A Lesson for Designers: Growing Your Empathy Muscle
Shuang Han Ling
4 mins read
“The cool thing about being a designer is that we get to live so many different lives.” This was something I was once told and has stayed with me. In the short span of time I’ve been working as a designer, I’ve had the privilege of designing for — and walking in the shoes of — people living with diabetes, corporate bank staff, parents having to register their children for secondary schools, ship capacity operators, and employment agents for foreign domestic workers.
Designing for such a broad spectrum of people with very different experiences from my own underscores the well-known yet nebulous trait all great designers need: Empathy, the holy grail of UX Design. While designers have a wide range of tools to “build empathy for the user” — empathy maps, storyboards, user personas and such, a question I often think about is — how often is this genuine empathy versus a mere means to an end?
Learning True Empathy From Non-Designers
Wanting to get away from the concept of empathy as a design buzzword, I looked to other professions where empathy is foundational. As Steve Jobs once said, “Creativity is just making interesting connections between things.”
Empathy muscle exercise: Think of someone you don’t normally see eye-to-eye with. (This could be anyone from a difficult colleague to your mother.) Fill out an empathy map about them to understand them better. Ask them to walk you through their day.
2. Learning from counsellors: Active listening
I once took a short counselling course, and it fundamentally changed how I listen and respond to a conversation with someone facing a challenging issue. My key learnings were:
Reflect back / paraphrase what your friend has shared (to acknowledge they are heard)
Respond with observations or questions, not long personal stories
Don’t give advice
This has made me more empathetic as it taught me to put their needs first. In a world where we are constantly distracted, active listening is a rare gift. It’s easy to just share a similar story of someone else we know or offer a solution without actually listening to the problem, to make us feel like we have done our jobs as friends or family. These techniques helped me to slowly coax people out of their shell rather than take over their personal space:
Empathy muscle exercise: The next time you have an extended conversation with someone, try not to rush into giving your two-cents’ worth. For example, if your friend says that his department at work is in the midst of letting people go:
Try not to say: - I know what you mean! Let me tell you about the time I was retrenched… - Maybe it won’t affect you! You should stay positive!

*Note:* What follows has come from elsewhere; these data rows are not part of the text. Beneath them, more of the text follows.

(** The cap of a cycle.  Whatever the table holds, a cycle hands at most one
    batch to the relay, of at most a hundred emails, and makes at most a
    hundred commit calls. *)
Theorem cycle_handles_at_most_100_messages (Getenv : string -> string) (w : World) :
  exists out,
    run (server gen upd relay) (Send Getenv) false w = Some out
    /\ length (transportBatches (trace out)) <= 1
    /\ Forall (fun b => length b <= 100) (transportBatches (trace out))
    /\ calls isCommitCall (trace out) <= 100.
Proof.
  destruct (Send_cases (server gen upd relay) Getenv w) as (o & Ho & Hcases).
  destruct (fetch_calls _ false w o Ho) as [_ Hc].
  destruct (filter_commit_fetch _ false w o Ho) as [_ Htb].
  assert (Hcap : forall batch, returned o = inr batch -> length batch <= 100).
  { intros batch Hr.
    destruct (fetch_on_server gen upd relay false w o batch Ho Hr)
      as (tb & rows & _ & _ & _ & _ & Hle & _). exact Hle. }
  destruct Hcases as [(err & Hr & Hs) | [(Hr & Hs) | [(batch & err & w2 & Hr & Hne & Hd & Hs)
                     | (batch & w2 & oc & Hr & Hne & Hd & Hoc & Hcommit & Hs)]]];
    eexists; (split; [exact Hs |]); cbn [trace].
  - change (ObsLock :: trace o ++ [ObsUnlock]) with ([ObsLock] ++ trace o ++ [ObsUnlock]).
    rewrite !transportBatches_app, !calls_app, Htb, Hc. cbn.
    split; [lia |]. split; [constructor | lia].
  - change (ObsLock :: trace o ++ [ObsUnlock]) with ([ObsLock] ++ trace o ++ [ObsUnlock]).
    rewrite !transportBatches_app, !calls_app, Htb, Hc. cbn.
    split; [lia |]. split; [constructor | lia].
  - match goal with
    | |- context [ObsLock :: trace o ++ ?t] =>
        change (ObsLock :: trace o ++ t) with ([ObsLock] ++ trace o ++ t)
    end.
    rewrite !transportBatches_app, !calls_app, Htb, Hc. cbn.
    split; [lia |]. split; [|lia].
    constructor; [|constructor]. rewrite length_map. now apply Hcap.
  - assert (Hoc_commit : calls isCommitCall (trace oc) <= length batch
                         /\ transportBatches (trace oc) = []).
    { destruct Hcommit as [(_ & ->) | (pre & m & post & err & -> & _ & ->)].
      - destruct (calls_commitCalls batch) as [-> _].
        split; [lia | apply transportBatches_commits].
      - rewrite calls_app, transportBatches_app, transportBatches_commits.
        destruct (calls_commitCalls pre) as [-> _].
        change (calls isCommitCall [commitCall m (Some err)]) with 1.
        rewrite length_app. cbn [length]. split; [lia | reflexivity]. }
    destruct Hoc_commit as [Hle Hnone].
    match goal with
    | |- context [ObsLock :: trace o ++ ?d :: trace oc ++ ?u] =>
        change (ObsLock :: trace o ++ d :: trace oc ++ u)
          with ([ObsLock] ++ trace o ++ [d] ++ trace oc ++ u)
    end.
    rewrite !transportBatches_app, !calls_app, Htb, Hc, Hnone. cbn.
    specialize (Hcap batch Hr).
    split; [lia |]. split; [|lia].
    constructor; [|constructor]. now rewrite length_map.
Qed.

End OnServer.

Lemma fetch_scannable_witness :
  exists o,
    run sample.healthy listMailMessages false cases.worldPoisoned = Some o
    /\ ((exists ms, returned o = inr ms)
        <-> Forall (fun r => selected (clock cases.worldPoisoned) r -> scannable r)
              (table cases.worldPoisoned)).
Proof.
  apply (fetch_succeeds_iff_selected_rows_scannable sample.keepTable sample.markSent
           sample.acceptAll cases.worldPoisoned (table cases.worldPoisoned)).
  - reflexivity.
  - vm_compute. lia.
Defined.

(** The poisoned table: the row without transaction number makes the fetch
    fail although the two other rows of the day are sound. *)
Example poisoned_fetch :
  exists o err,
    run sample.healthy listMailMessages false cases.worldPoisoned = Some o
    /\ returned o = inl err
    /\ Error err
       = "failed to scan tb_getEmailWiseSend: sql: Scan error on column index 1, name "
           +:+ dquote +:+ "Txnno" +:+ dquote
           +:+ ": converting NULL to string is unsupported".
Proof. eexists. eexists. split; [vm_compute; reflexivity |]. split; reflexivity. Qed.

Lemma refused_batch_witness :
  exists o batch err,
    run sample.relayDown listMailMessages false sample.worldTwo = Some o
    /\ returned o = inr batch
    /\ map TxnNo batch = ["TX-3"; "TX-7"]
    /\ exists out,
        run sample.relayDown (Send sample.Getenv) false sample.worldTwo = Some out
        /\ returned out = Some err
        /\ world out = world o
        /\ forall day' : string,
             exists o2,
               run sample.relayDown listMailMessages false
                 (mkWorld (table (world out)) day' (outbox (world out))) = Some o2
               /\ (day' = clock sample.worldTwo ->
                   sample.keepTable (table (world out)) = inr (table (world out)) ->
                   returned o2 = inr batch /\ world o2 = world out)
               /\ (day' <> clock sample.worldTwo ->
                   forall batch2, returned o2 = inr batch2 ->
                   forall m, m ∈ batch -> m ∉ batch2).
Proof.
  eexists. eexists. eexists.
  split; [vm_compute; reflexivity |].
  split; [reflexivity |].
  split; [reflexivity |].
  apply (refused_batch_is_fetched_again_that_day_only sample.keepTable sample.markSent
           sample.refuseAll sample.Getenv sample.worldTwo);
    [vm_compute; reflexivity | reflexivity | discriminate | reflexivity].
Defined.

Instead, try: - I noticed that you look tired. How has this affected your rest? - What I’m sensing is that that you’re worried about not being able to provide for your kids. Am I getting that right? Could you share more?
3. Learning from non-profits and charities: Create together
A common thread weaved through many well-established organisations working for social good is the importance of partnering together with people on the ground. This means avoiding the saviour complex of being the superior external party who thinks they know better. Crucial aspects include building relationships with the parties affected, listening to them, generating ideas, and co-creating together.
From Dick and Rick: A Visual Primer to Social Design, by the Centre of Urban Pedagogy, the Equity Collective and illustrator Ping Zhu. It sheds light on how good community-engaged practices advance social justice, and poor practices hurt and field and communities it claims to serve.
Empathy muscle exercise: Think about the last time a decision was made before you were consulted and had affected you. How did it feel? How did it impact you? Think of a situation — whether on a design project, personal project, or even a personal matter where you might potentially be making decisions that affect the lives of others. How can you involve them?
4. Learning from conflict resolution experts: Equalise the scale
In her book, The Art of Gathering, conflict resolution expert and master facilitator Priya Parker writes about a more human-centred and thoughtful approach to gatherings. One concept I found particularly interesting was the idea of equalising your guests. Most gatherings have an imbalance in status some way or another between their guests, real or imagined, such as between a CEO and an intern at a company event, or at party where the loudest person dominates. Parker writes about the different ways to manage this. One interesting example of equalising the scales is setting temporary rules at a dinner party, such as no one is allowed to talk about their job until the end of the night.
Empathy muscle exercise: Think of some ways you can equalise the scale, whether in the context of a group of colleagues, friends, or even in a user interview. What temporary rules can you set — in the form of dress and rules of speaking up?
Conclusion: True empathy takes practice
True empathy is a big step out of anyone’s comfort zone. It’s a muscle I constantly need to exercise. It takes courage and effort. But it is only through building the empathy habit in our day to day lives when making the right decisions during our design work will eventually become automatic, genuine, and natural. Let’s make the effort to become humbler, kinder, and just better human beings — it will only make us better designers.
A sign I saw in New York in February 2016, three months after Donald Trump was elected as president.